Objective: The objective of this study is to compare the outcome of planning supine percutaneous nephrolithotomy (PCNL) using images obtained from multi-slice computed tomography (CTU) and intravenous urography (IVU).
Patients and Methods: This study was completed on 60 patients with renal stone disease from March 2011 to October 2012 in the Urology Department, Benha University Hospital, Benha, Egypt. All the patients were treated by supine PCNL. They were divided randomly into two groups, group I included 30 patients, PCNL access was planned based on IVU, group II included 30 patients, PCNL access was planned based on multi-slice CTU. All patients were suitable for PCNL based on findings at X ray KUB and ultrasonograpgy of KUB. The patients had body mass index (BMI) below 30. Exclusion criteria were renal anomalies and bleeding diathesis. Data from both groups regarding mean time taken to gain percutaneous access, operative time, fluoroscopic time, access difficulty, stone free rate and intraoperative morbidity were collected and compared between the groups.
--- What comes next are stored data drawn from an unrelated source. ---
(** A date-time without offset is local time; an impossible date is
    [NaN]. *)
Definition utcParseDate (iso : jsstring) : option Z :=
  match matchItems isoItems iso with
  | Some (_, []) =>
      let num (a b : nat) := digitsToNum (firstn b (skipn a iso)) in
      let y := num 0%nat 4%nat in
      let m := num 5%nat 2%nat in
      let d := num 8%nat 2%nat in
      let h := num 11%nat 2%nat in
      let mi := num 14%nat 2%nat in
      let sec := num 17%nat 2%nat in
      let days := daysFromCivil y m d in
      if (1 <=? m) && (m <=? 12) && (1 <=? d) && (h <=? 23) && (mi <=? 59) && (sec <=? 59)
         && bool_decide (civilFromDays days = (y, m, d))
      then Some ((days * 86400 + h * 3600 + mi * 60 + sec) * 1000)
      else None
  | _ => None
  end.

Definition idPath (p : jsstring) : jsstring := p.

(** Decimal time stamps of the examples: 2024-01-01T00:00:00Z and later. *)
Definition T2024 : Z := 1704067200.

(** The examples only encode unreserved characters, which
    [encodeURIComponent] leaves alone. *)
Definition hostEncode (s : jsstring) : jsstring := s.

Definition hostClock (i : nat) : Z := T2024 + 86400 * 300.

(** A remote that answers the successive requests of a run with the
    given replies, and rejects once they are used up. *)
Definition scripted (replies : list Reply) (sent : nat) (req : Request) : Reply :=
  nth sent replies (Throws None).

Definition settingsFresh : Settings.t :=
  Settings.mk (str "key") (str "user") (str "Music") [] false.

(** The history folder set to the notes folder. *)
Definition settingsShared : Settings.t :=
  Settings.mk (str "key") (str "user") (str "Music") (str "Music") false.

Definition uprising (date : option Z) : LastFmTrack.t :=
  LastFmTrack.mk (str "Uprising") (str "Muse") (Some (str "The Resistance")) date [].

Definition quote : jsstring := [34%N].

(** A record as [buildNewTrackContent] writes it, with five plays. *)
Definition recordWith (playCount : jsstring) : jsstring :=
  str "---" ++ [LF]
  ++ str "track: Uprising" ++ [LF]
  ++ str "artist: Muse" ++ [LF]
  ++ str "play_count: " ++ playCount ++ [LF]
  ++ str "first_listened_at: 2023-05-01T10:00:00" ++ [LF]
  ++ str "last_listened_at: 2023-06-01T10:00:00" ++ [LF]
  ++ str "---" ++ [LF].

Definition vaultWithRecord : gmap (list N) Node :=
  <[str "Music/Muse - Uprising.md" := TFile (recordWith (quote ++ str "5" ++ quote))]> ∅.

(** Two plays of one track, the later one fetched first. *)
Definition twoPlays : list LastFmTrack.t :=
  [uprising (Some (T2024 + 200)); uprising (Some (T2024 + 100))].

(** 2003-01-01T00:00:00Z: more than twenty years before 2024. *)
Definition T2003 : Z := 1041379200.

Definition recordPathOfUprising : jsstring := str "Music/Muse - Uprising.md".

(** ** Vocabulary for further properties *)

(** How [extractBestCover] ranks an image: extralarge before large before
    any other size. *)
Definition sizeRank (i : Image.t) : nat :=
  if eqStr (Image.size i) (str "extralarge") then 2
  else if eqStr (Image.size i) (str "large") then 1 else 0.

(** The pattern [buildLastFmUrl] replaces. *)
Definition PERCENT20 : jsstring := str "%20".

(** Date fields as [timestampToLocalISO] expects them for a year of four
    digits. *)
Definition fieldsInRange (d : DateFields) : Prop :=
  1000 <= fullYear d <= 9999 /\ 0 <= month d <= 11 /\ 1 <= dayOfMonth d <= 31
  /\ 0 <= hours d <= 23 /\ 0 <= minutes d <= 59 /\ 0 <= seconds d <= 59.

(** No two requests of a fetch follow each other without a wait. *)
Fixpoint paced (log : list Effect) : bool :=
  match log with
  | Requested _ :: ((Requested _ :: _) as rest) => false
  | _ :: rest => paced rest
  | [] => true
  end.

Definition requestsOf (log : list Effect) : list Request :=
  flat_map (fun e => match e with Requested r => [r] | Waited _ => [] end) log.

(** Pages asked for one after the other: the same page again or the
    next one. *)
Fixpoint stepwise (prev : Z) (pages : list Z) : bool :=
  match pages with
  | [] => true
  | q :: rest => ((q =? prev) || (q =? prev + 1)) && stepwise q rest
  end.

(** The pages the requests of a fetch ask for, in order. *)
Definition pagesOf (log : list Effect) : list Z := List.map page (requestsOf log).

(** A value made of the characters of a local time, as the plugin passes
    to [updateTrackContent]; it holds no dollar sign, which [replace]
    would read as a pattern. *)
Definition isoLike (s : jsstring) : bool :=
  match s with
  | [] => false
  | _ :: _ => forallb isoChar s
  end.

(** Neither key of [updateTrackContent] occurs in the text. *)
Definition keyFree (s : jsstring) : bool :=
  negb (includes s COUNT_KEY) && negb (includes s LAST_KEY).

(** No occurrence of [p] can start inside [lit], whatever follows it. *)
Fixpoint clearOf (p lit : jsstring) : bool :=
  match lit with
  | [] => true
  | _ :: r => negb (startsWith p lit || startsWith lit p) && clearOf p r
  end.

(** The lines of a new record before its count, and its text after the
    last-listened line. *)
Definition recordHead (g : TrackGroup.t) (url : jsstring) : list jsstring :=
  [str "---";
   str "track: " ++ TrackGroup.name g;
   str "artist: " ++ TrackGroup.artist g;
   str "album: " ++ orElse (TrackGroup.album g) [EM_DASH];
   str "tags: [song]";
   str "lastfm_url: " ++ url].

Definition recordTail (g : TrackGroup.t) (url : jsstring) : jsstring :=
  str "cover_url: " ++ TrackGroup.coverUrl g ++ [LF]
  ++ str "---" ++ [LF]
  ++ str "![](" ++ TrackGroup.coverUrl g ++ str ")" ++ [LF]
  ++ str "[Last.fm " ++ [8594%N] ++ str " " ++ TrackGroup.name g ++ str "](" ++ url ++ str ")"
  ++ [LF; LF].

(** The group with [n] more plays, the latest of them at [iso]. *)
Definition withPlays (g : TrackGroup.t) (n : Z) (iso : jsstring) : TrackGroup.t :=
  TrackGroup.mk (TrackGroup.count g + n) iso (TrackGroup.latestTs g)
    (TrackGroup.firstIso g) (TrackGroup.firstTs g) (TrackGroup.album g)
    (TrackGroup.coverUrl g) (TrackGroup.artist g) (TrackGroup.name g)
    (TrackGroup.fileName g).

(** ** The plugin around the engine: settings, status bar and timer *)

(** [DEFAULT_SETTINGS] of settings.ts. *)
Definition DEFAULT_SETTINGS : Settings.t :=
  Settings.mk [] [] (str "Music Library") [] false.

Module Stored.
(** What [loadData()] resolves with: the members that the stored object
    has. *)
Record t := mk {
  apiKey : option jsstring;
  username : option jsstring;
  folder : option jsstring;
  historyFolderPath : option jsstring;
  autoSyncEnabled : option bool
}.
End Stored.

(** [Object.assign({}, DEFAULT_SETTINGS, await this.loadData())];
    [None] is the [null] of a plugin without stored data. *)
Definition loadSettings (data : option Stored.t) : Settings.t :=
  match data with
  | None => DEFAULT_SETTINGS
  | Some d =>
      Settings.mk
        (default (Settings.apiKey DEFAULT_SETTINGS) (Stored.apiKey d))
        (default (Settings.username DEFAULT_SETTINGS) (Stored.username d))
        (default (Settings.folder DEFAULT_SETTINGS) (Stored.folder d))
        (default (Settings.historyFolderPath DEFAULT_SETTINGS) (Stored.historyFolderPath d))
        (default (Settings.autoSyncEnabled DEFAULT_SETTINGS) (Stored.autoSyncEnabled d))
  end.

(** The [onChange] handlers of the four text fields of the settings
    tab. *)
Definition onChangeApiKey (value : jsstring) (s : Settings.t) : Settings.t :=
  Settings.mk (trim value) (Settings.username s) (Settings.folder s)
    (Settings.historyFolderPath s) (Settings.autoSyncEnabled s).

Definition onChangeUsername (value : jsstring) (s : Settings.t) : Settings.t :=
  Settings.mk (Settings.apiKey s) (trim value) (Settings.folder s)
    (Settings.historyFolderPath s) (Settings.autoSyncEnabled s).

Definition onChangeFolder (value : jsstring) (s : Settings.t) : Settings.t :=
  Settings.mk (Settings.apiKey s) (Settings.username s) (trim value)
    (Settings.historyFolderPath s) (Settings.autoSyncEnabled s).

Definition onChangeHistoryFolder (value : jsstring) (s : Settings.t) : Settings.t :=
  Settings.mk (Settings.apiKey s) (Settings.username s) (Settings.folder s)
    (trim value) (Settings.autoSyncEnabled s).

Module Plugin.
(** The fields of [LastFmMusicLibraryPlugin], with the part of the
    window they act on: [statusBarItem] holds the text of the item once
    [onload] has made it, [intervals] are the intervals of the plugin
    that are running, and [nextInterval] is the identifier
    [window.setInterval] returns next. *)
Record t := mk {
  settings : Settings.t;
  statusBarItem : option jsstring;
  autoSyncIntervalId : option nat;
  intervals : list nat;
  nextInterval : nat
}.
End Plugin.

(** [updateStatusBar(message)]. *)
Definition updateStatusBar (message : jsstring) (p : Plugin.t) : Plugin.t :=
  match Plugin.statusBarItem p with
  | Some _ =>
      let auto := if Settings.autoSyncEnabled (Plugin.settings p)
                  then str " | Auto ON" else str " | Auto OFF" in
      Plugin.mk (Plugin.settings p) (Some (str "Last.fm: " ++ message ++ auto))
        (Plugin.autoSyncIntervalId p) (Plugin.intervals p) (Plugin.nextInterval p)
  | None => p
  end.

(** [enableAutoSync()]. *)
Definition enableAutoSync (p : Plugin.t) : Plugin.t :=
  match Plugin.autoSyncIntervalId p with
  | Some _ => p
  | None =>
      let id := Plugin.nextInterval p in
      updateStatusBar (str "Auto ON")
        (Plugin.mk (Plugin.settings p) (Plugin.statusBarItem p) (Some id)
           (id :: Plugin.intervals p) (S id))
  end.
Lemma recv_begin_run (H : uart_h) (uart : Z) (w : world) :
  let mcr := regs w uart UART_MCR in
  let manual := negb (Z.land mcr (UART_MCR_RTS H) =? 0) in
  let t0 := U32.wrap (tmr_in (hw w) (tmr_n w)) in
  exists w1,
    recv_begin H uart w = Ret (manual, U32.add t0 250) w1 /\
    hw w1 = hw w /\ lsr_n w1 = lsr_n w /\ rbr_n w1 = rbr_n w /\
    tmr_n w1 = S (tmr_n w) /\
    regs w1 = (if manual
               then upd (regs w) uart UART_MCR (Z.land mcr (U32.not (UART_MCR_RTS H)))
               else regs w) /\
    log w1 = (if manual
              then [EvWrite uart UART_MCR (Z.land mcr (U32.not (UART_MCR_RTS H)));
                    EvRead uart UART_MCR mcr]
              else [])
             ++ EvTimer t0 :: EvRead uart UART_MCR mcr :: log w.
Proof.
  intros mcr manual t0. unfold recv_begin, bind. cbn [rd get_tmr_us].
  fold mcr. fold manual. fold t0.
  destruct manual; eexists; repeat split; reflexivity.
Qed.

Lemma recv_end_run (H : uart_h) (uart : Z) (manual : bool) (w : world) :
  let mcr := regs w uart UART_MCR in
  exists w',
    recv_end H uart manual w = Ret tt w' /\
    hw w' = hw w /\ lsr_n w' = lsr_n w /\ rbr_n w' = rbr_n w /\
    tmr_n w' = tmr_n w /\
    regs w' = (if manual
               then upd (regs w) uart UART_MCR (Z.lor mcr (UART_MCR_RTS H))
               else regs w) /\
    log w' = (if manual
              then [EvWrite uart UART_MCR (Z.lor mcr (UART_MCR_RTS H));
                    EvRead uart UART_MCR mcr]
              else [])
             ++ log w.
Proof.
  intros mcr. unfold recv_end, bind.
  destruct manual; eexists; repeat split; reflexivity.
Qed.

(** The wait loop and the receive loop read; they write no register. *)
Lemma recv_wait_frame (H : uart_h) (uart timeout : Z) :
  forall (fuel : nat) (w : world) (b : bool) (w' : world),
    recv_wait H fuel uart timeout w = Ret b w' ->
    regs w' = regs w /\ hw w' = hw w /\
    exists evs, log w' = evs ++ log w /\ existsb is_write evs = false.
Proof.
  induction fuel as [|f IH]; intros w b w' R; [discriminate|].
  cbn [recv_wait] in R. prims_in R.
  destruct (Z.land (lsr_in (hw w) (lsr_n w)) (UART_LSR_RDR H) =? 0).
  - prims_in R.
    destruct (timeout <? U32.wrap (tmr_in (hw w) (tmr_n w))).
    + inversion R; subst. cbn [regs hw log].
      split; [reflexivity|]. split; [reflexivity|].
      exists [EvTimer (U32.wrap (tmr_in (hw w) (tmr_n w)));
              EvRead uart UART_LSR (lsr_in (hw w) (lsr_n w))].
      split; reflexivity.
    + apply IH in R. cbn [regs hw log] in R.
      destruct R as (Rr & Rh & evs & Rl & Rw).
      split; [exact Rr|]. split; [exact Rh|].
      exists (evs ++ [EvTimer (U32.wrap (tmr_in (hw w) (tmr_n w)));
                      EvRead uart UART_LSR (lsr_in (hw w) (lsr_n w))]).
      split.
      * rewrite Rl, <- app_assoc. reflexivity.
      * rewrite existsb_app, Rw. reflexivity.
  - inversion R; subst. cbn [regs hw log].
    split; [reflexivity|]. split; [reflexivity|].
    exists [EvRead uart UART_LSR (lsr_in (hw w) (lsr_n w))].
    split; reflexivity.
Qed.

Lemma recv_loop_frame (H : uart_h) (uart len : Z) :
  forall (fuel : nat) (buf : Z -> Z) (i timeout : Z) (w : world)
         (r : Z * (Z -> Z)) (w' : world),
    recv_loop H fuel uart buf len i timeout w = Ret r w' ->
    regs w' = regs w /\ hw w' = hw w /\
    exists evs, log w' = evs ++ log w /\ existsb is_write evs = false.
Proof.
  induction fuel as [|f IH]; intros buf i timeout w r w' R; [discriminate|].
  cbn [recv_loop] in R.
  destruct (recv_full len i).
  - inversion R; subst. split; [reflexivity|]. split; [reflexivity|].
    exists []. split; reflexivity.
  - unfold bind in R.
    destruct (recv_wait H f uart timeout w) as [b w1| |] eqn:W; try discriminate.
    apply recv_wait_frame in W. destruct W as (Wr & Wh & evs1 & Wl & Ww).
    destruct b.
    + prims_in R. apply IH in R. cbn [regs hw log] in R.
      destruct R as (Rr & Rh & evs & Rl & Rw).
      split; [congruence|]. split; [congruence|].
      exists (evs ++ [EvTimer (U32.wrap (tmr_in (hw w1) (tmr_n w1)));
                      EvRead uart UART_THR_DLAB (rbr_in (hw w1) (rbr_n w1))]
                  ++ evs1).
      split.
      * rewrite Rl, Wl, <- !app_assoc. reflexivity.
      * rewrite !existsb_app, Rw, Ww. reflexivity.
    + inversion R; subst. split; [exact Wr|]. split; [exact Wh|].
      exists evs1. split; assumption.
Qed.

(** With a byte always waiting the loop runs [len - i] more times. *)
Lemma recv_loop_ready (H : uart_h) (uart len : Z) :
  0 < len < U32.modulus ->
  forall (fuel : nat) (buf : Z -> Z) (i timeout : Z) (w : world),
    0 <= i <= len ->
    (Z.to_nat (len - i) < fuel)%nat ->
    (forall k, (lsr_n w <= k)%nat ->
               Z.land (lsr_in (hw w) k) (UART_LSR_RDR H) <> 0) ->
    exists buf' w',
      recv_loop H fuel uart buf len i timeout w = Ret (len, buf') w' /\
      (forall j, i <= j < len ->
         buf' j = U32.to_u8 (rbr_in (hw w) (rbr_n w + Z.to_nat (j - i)))) /\
      (forall j, j < i -> buf' j = buf j).
Proof.
  intros Hlen. induction fuel as [|f IH]; intros buf i timeout w Hi Hf Hrdy; [lia|].
  cbn [recv_loop]. unfold recv_full.
  destruct (Z.eqb_spec len 0) as [E|_]; [lia|]. cbn [negb andb].
  destruct (Z.leb_spec len i) as [L|L].
  - assert (i = len) by lia. subst i.
    exists buf, w. split; [reflexivity|]. split; [intros; lia|reflexivity].
  - destruct f as [|f']; [lia|].
    unfold bind. cbn [recv_wait]. prims.
    destruct (Z.eqb_spec (Z.land (lsr_in (hw w) (lsr_n w)) (UART_LSR_RDR H)) 0)
      as [E|_]; [exfalso; exact (Hrdy (lsr_n w) (le_n _) E)|].
    prims.
    assert (Ei : U32.add i 1 = i + 1)
      by (apply wrap_small; unfold U32.modulus in *; lia).
    rewrite Ei.
    match goal with |- context [recv_loop H (S f') uart ?b len (i + 1) ?t ?w1] =>
      destruct (IH b (i + 1) t w1 ltac:(lia) ltac:(lia)) as (buf' & w' & R & Bhi & Blo)
    end.
    { cbn [lsr_n hw]. intros k Hk. apply Hrdy. lia. }
    exists buf', w'. split; [exact R|]. cbn [hw rbr_n] in Bhi. split.
    + intros j Hj. destruct (Z.eq_dec j i) as [->|Hne].
      * rewrite Blo by lia. unfold store. rewrite Z.eqb_refl.
        rewrite Z.sub_diag. cbn [Z.to_nat]. rewrite Nat.add_0_r. reflexivity.
      * rewrite Bhi by lia. do 2 f_equal. lia.
    + intros j Hj. rewrite Blo by lia. unfold store.
      destruct (Z.eqb_spec j i); [lia|reflexivity].
Qed.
Results: The mean time taken to gain percutaneous access was longer in group I (22.2±1.76) compared to group II (13.1±1.62) patients (p < 0.001). The operative time was longer in group I (81.9±14.9) compared to group II (58.8±7.6) (p < 0.001). Fluoroscopic time was longer in group I (3.5±1.7) compared to group II (2.2±1.3) (p= 0.002). There were 4 cases (13.3%) in group I where we had difficulty in establishing percutaneous access, while there was no case in group II (p = 0.003). Intra-operative morbidity (significant bleeding requiring blood transfusion), occurred in 3 cases (10 %) for group I and 2 cases (6.7%) for group II. There were no other significant complications in both groups.
Conclusion: These data show that multislice CT is a safer, more reliable, more accurate and non- invasive imaging technique than IVU in mapping the pelvicalyceal system (PCS) and complex renal calculi and is essential in choosing the optimal percutaneous access into the PCS for safer and more successful PCNL.